Created in 2011, GDS is tasked with transforming the provision of online public services, including developing and maintaining services through the Gov.UK web portal.

The new deal extends a number previous agreements between the two parties and has steadily grown more valuable. GDS awarded AWS a one-year, £6.6 million ($9.1m) hosting contract in July 2020. And before that, the previous 12-month agreement in 2019 was awarded to the cloud company for £3.35 million ($4.6m). The 2017-2019 contract before that was worth just £1.11 million ($1.5m) a year.

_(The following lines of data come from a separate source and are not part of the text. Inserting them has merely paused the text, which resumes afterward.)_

(* ===== verification/BaseThreadLocal.v ===== *)
(** src/muduo/base/ThreadLocal.h: one object for each thread, made when the
    thread first asks for it and deleted when the thread ends.  Objects are
    addresses; an event that allocates says which address [new] returns. *)

From S2P Require Import Prelude.

Definition address := Z.

(** * Objects of threads *)

(** Each thread has at most one object and no object has two threads. *)
Definition owned (m : gmap Z address) (live : gset address) : Prop :=
  (forall a, a ∈ live <-> exists i, m !! i = Some a) /\ (forall i j a, m !! i = Some a -> m !! j = Some a -> i = j).

Lemma owned_empty : owned ∅ ∅.
Proof. split; [|done]. intros a. split; [set_solver|]. by intros (i & Hi). Qed.
Lemma owned_insert m l i a : owned m l -> m !! i = None -> a ∉ l -> owned (<[i := a]> m) ({[a]} ∪ l).
Proof.
  intros [Hl Hinj] Hi Ha. assert (forall j, m !! j <> Some a) as Hn by (intros j Hj; apply Ha, Hl; by exists j). split.
  - intros b. rewrite elem_of_union, elem_of_singleton, Hl. split.
    + intros [->|(j & Hj)]; [exists i; apply lookup_insert_eq|]. exists j. rewrite lookup_insert_ne; [done|congruence].
    + intros (j & Hj). rewrite lookup_insert in Hj. case_decide; [left; congruence|right; by exists j].
  - intros j k b Hj Hk. rewrite lookup_insert in Hj, Hk.
    repeat case_decide; simplify_eq; first [done|exfalso; by eapply Hn|by eapply Hinj].
Qed.
Lemma owned_delete m l i a : owned m l -> m !! i = Some a -> owned (delete i m) (l ∖ {[a]}).
Proof.
  intros [Hl Hinj] Hi. split.
  - intros b. rewrite elem_of_difference, elem_of_singleton, Hl. split.
    + intros [(j & Hj) Hne]. exists j. rewrite lookup_delete_ne; [done|congruence].
    + intros (j & Hj). rewrite lookup_delete in Hj. case_decide; [done|]. split; [by exists j|].
      intros ->. by rewrite (Hinj i j a Hi Hj) in *.
  - intros j k b Hj Hk. rewrite lookup_delete in Hj, Hk. repeat case_decide; try done. by eapply Hinj.
Qed.

(** What a thread does with its object: ask for it ([new] would return this
    address), or end, when pthreads runs the key's destructor on a slot that
    is not null, after setting it to null. *)
Inductive thread_event := Ask (tid : Z) (a : address) | ThreadEnd (tid : Z).

Module ThreadLocal.

Record t := mk { pkey_ : option (gmap Z address); live : gset address }.
Definition new_ : t := mk (Some ∅) ∅.
(** The key goes; the objects of the threads stay. *)
Definition destroy (s : t) : t := mk None (live s).

Definition destructor (x : address) (s : t) : t := mk (pkey_ s) (live s ∖ {[x]}).

Definition value (tid : Z) (a : address) (s : t) : outcome (address * t) :=
  match pkey_ s with
  | None => Err (Undefined "pthread_getspecific of a deleted key")
  | Some slots =>
      match slots !! tid with
      | Some v => Ok (v, s)
      | None => Ok (a, mk (Some (<[tid := a]> slots)) ({[a]} ∪ live s))
      end
  end.
Definition thread_end (tid : Z) (s : t) : t :=
  match pkey_ s with
  | Some slots => match slots !! tid with
                  | Some v => destructor v (mk (Some (delete tid slots)) (live s))
                  | None => s
                  end
  | None => s
  end.
Definition exec (s : t) (e : thread_event) : outcome t :=
  match e with
  | Ask tid a => '(_, s') ← value tid a s; Ok s'
  | ThreadEnd tid => Ok (thread_end tid s)
  end.

(** [new] returns addresses that are not in use. *)
Fixpoint legal (es : list thread_event) (s : t) : Prop :=
  match es with
  | [] => True
  | e :: es' => match e with Ask _ a => a ∉ live s | _ => True end /\ forall s', exec s e = Ok s' -> legal es' s'
  end.

Lemma slots_run_ok es : forall s m, pkey_ s = Some m -> owned m (live s) -> legal es s ->
  exists s' m', foldM exec s es = Ok s' /\ pkey_ s' = Some m' /\ owned m' (live s').
Proof.
  induction es as [|e es IH]; intros s m Hm Ho Hl; [by exists s, m|]. destruct Hl as [He Hl].
  assert (exists s1 m1, exec s e = Ok s1 /\ pkey_ s1 = Some m1 /\ owned m1 (live s1)) as (s1 & m1 & E & Hm1 & Ho1).
  { destruct e as [i a|i]; cbn [exec]; unfold value, thread_end; rewrite Hm; destruct (m !! i) as [v|] eqn:Hi; cbn [mbind outcome_bind].
    - by exists s, m.
    - eexists _, _. split; [done|]. split; [done|]. by apply owned_insert.
    - eexists _, _. split; [done|]. split; [done|]. by apply owned_delete with (i := i).
    - by exists s, m. }
  cbn [foldM]. rewrite E. cbn [mbind outcome_bind]. by apply (IH s1 m1), Hl.
Qed.

(** Whatever threads do, each has at most one object, its own, which value()
    returns until the thread ends; the live objects are those of threads that
    have not ended, so none is left when all have. *)
Theorem thread_local_objects es : legal es new_ -> exists s m, foldM exec new_ es = Ok s /\ pkey_ s = Some m /\
  (forall a, a ∈ live s <-> exists i, m !! i = Some a) /\
  (forall i j a, m !! i = Some a -> m !! j = Some a -> i = j) /\
  (forall i a, exists v s', value i a s = Ok (v, s') /\ (forall w, m !! i = Some w -> v = w) /\
     forall b, value i b s' = Ok (v, s')).
Proof.
  intros Hl. destruct (slots_run_ok es new_ ∅ eq_refl owned_empty Hl) as (s & m & E & Hm & Ho & Hinj).
  exists s, m. split_and!; try done. intros i a. unfold value. rewrite Hm. destruct (m !! i) as [v|] eqn:Hi.
  - exists v, s. split_and!; [done|congruence|]. intros b. by rewrite Hm, Hi.
  - eexists a, _. split_and!; [done|done|]. intros b. cbn. by rewrite lookup_insert_eq.
Qed.

(** Destroying the ThreadLocal first leaks the objects of the other threads. *)
Example destroyed_key_leaks :
  (s ← foldM exec new_ [Ask 1 16; Ask 2 32; ThreadEnd 1]; s ← foldM exec (destroy s) [ThreadEnd 2]; Ok (live s)) = Ok {[32]}.
Proof. vm_compute. reflexivity. Qed.

End ThreadLocal.
(* ===== verification/BaseThreadLocalSingleton.v ===== *)
(** src/muduo/base/ThreadLocalSingleton.h: a ThreadLocal for the whole program,
    with the pointer in a [__thread] variable and a key that only deletes. *)

From S2P Require Import Prelude BaseThreadLocal.

Module ThreadLocalSingleton.

(** [t_value_] of each thread, and the slots of the [Deleter]'s key. *)
Record t := mk { t_value_ : gmap Z address; pkey_ : gmap Z address; live : gset address }.
Definition new_ : t := mk ∅ ∅ ∅.

Definition deleter_set (tid : Z) (newObj : address) (s : t) : outcome t :=
  massert (bool_decide (pkey_ s !! tid = None)) "pthread_getspecific(pkey_) == NULL";;
  Ok (mk (t_value_ s) (<[tid := newObj]> (pkey_ s)) (live s)).
Definition instance (tid : Z) (a : address) (s : t) : outcome (address * t) :=
  match t_value_ s !! tid with
  | Some v => Ok (v, s)
  | None => s' ← deleter_set tid a (mk (<[tid := a]> (t_value_ s)) (pkey_ s) ({[a]} ∪ live s)); Ok (a, s')
  end.
Definition pointer (tid : Z) (s : t) : option address := t_value_ s !! tid.
Definition destructor (tid : Z) (obj : address) (s : t) : outcome t :=
  massert (bool_decide (t_value_ s !! tid = Some obj)) "obj == t_value_";;
  Ok (mk (delete tid (t_value_ s)) (pkey_ s) (live s ∖ {[obj]})).
Definition thread_end (tid : Z) (s : t) : outcome t :=
  match pkey_ s !! tid with
  | Some obj => destructor tid obj (mk (t_value_ s) (delete tid (pkey_ s)) (live s))
  | None => Ok s
  end.
Definition exec (s : t) (e : thread_event) : outcome t :=
  match e with
  | Ask tid a => '(_, s') ← instance tid a s; Ok s'
  | ThreadEnd tid => thread_end tid s
  end.
Fixpoint legal (es : list thread_event) (s : t) : Prop :=
  match es with
  | [] => True
  | e :: es' => match e with Ask _ a => a ∉ live s | _ => True end /\ forall s', exec s e = Ok s' -> legal es' s'
  end.

(** It behaves as a ThreadLocal: no assertion fails, and the two stay in
    step. *)
Definition simulates (s : t) (x : ThreadLocal.t) : Prop :=
  t_value_ s = pkey_ s /\ ThreadLocal.pkey_ x = Some (pkey_ s) /\ ThreadLocal.live x = live s.
Lemma exec_simulates s x e : simulates s x -> exists s' x', exec s e = Ok s' /\ ThreadLocal.exec x e = Ok x' /\ simulates s' x'.
Proof.
  intros (Hv & Hk & Hl). destruct s as [m m' l], x as [k l']; cbn in *; subst.
  destruct e as [i a|i]; cbn [exec ThreadLocal.exec]; unfold instance, thread_end, ThreadLocal.value, ThreadLocal.thread_end;
    cbn [t_value_ pkey_ live ThreadLocal.pkey_ ThreadLocal.live]; destruct (m' !! i) as [v|] eqn:Hi.
  - by eexists _, _.
  - unfold deleter_set. cbn [pkey_ t_value_ live]. rewrite bool_decide_eq_true_2 by done. by eexists _, _.
  - unfold destructor. cbn [pkey_ t_value_ live]. rewrite bool_decide_eq_true_2 by done. by eexists _, _.
  - by eexists _, _.
Qed.
Theorem singleton_refines_thread_local es : forall s x, simulates s x ->
  exists s' x', foldM exec s es = Ok s' /\ foldM ThreadLocal.exec x es = Ok x' /\ simulates s' x' /\
    forall i, pointer i s' = (m ← ThreadLocal.pkey_ x'; m !! i).
Proof.
  induction es as [|e es IH]; intros s x H.
  - exists s, x. split_and!; try done. intros i. destruct H as (Hv & -> & _). unfold pointer. by rewrite Hv.
  - destruct (exec_simulates s x e H) as (s1 & x1 & E1 & E2 & H1). destruct (IH s1 x1 H1) as (s2 & x2 & ? & ? & ?).
    exists s2, x2. cbn [foldM]. by rewrite E1, E2.
Qed.

End ThreadLocalSingleton.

Amazon has won a number of hosting contracts from the UK Government in recent years. NHS Scotland, NHS Track & Trace, the Ministry of Justice, HM Revenue & Customs (HMRC), and the Home Office have signed deals with the company since 2020 totaling more than £200m ($283m).

In Israel, AWS recently won the $1.2 billion Nimbus tender alongside Google to provide cloud services to the Israeli Government. And in the US the company is only one of two competing for the Department of Defense’s JEDI-replacing Joint Warfighter Cloud Capability program.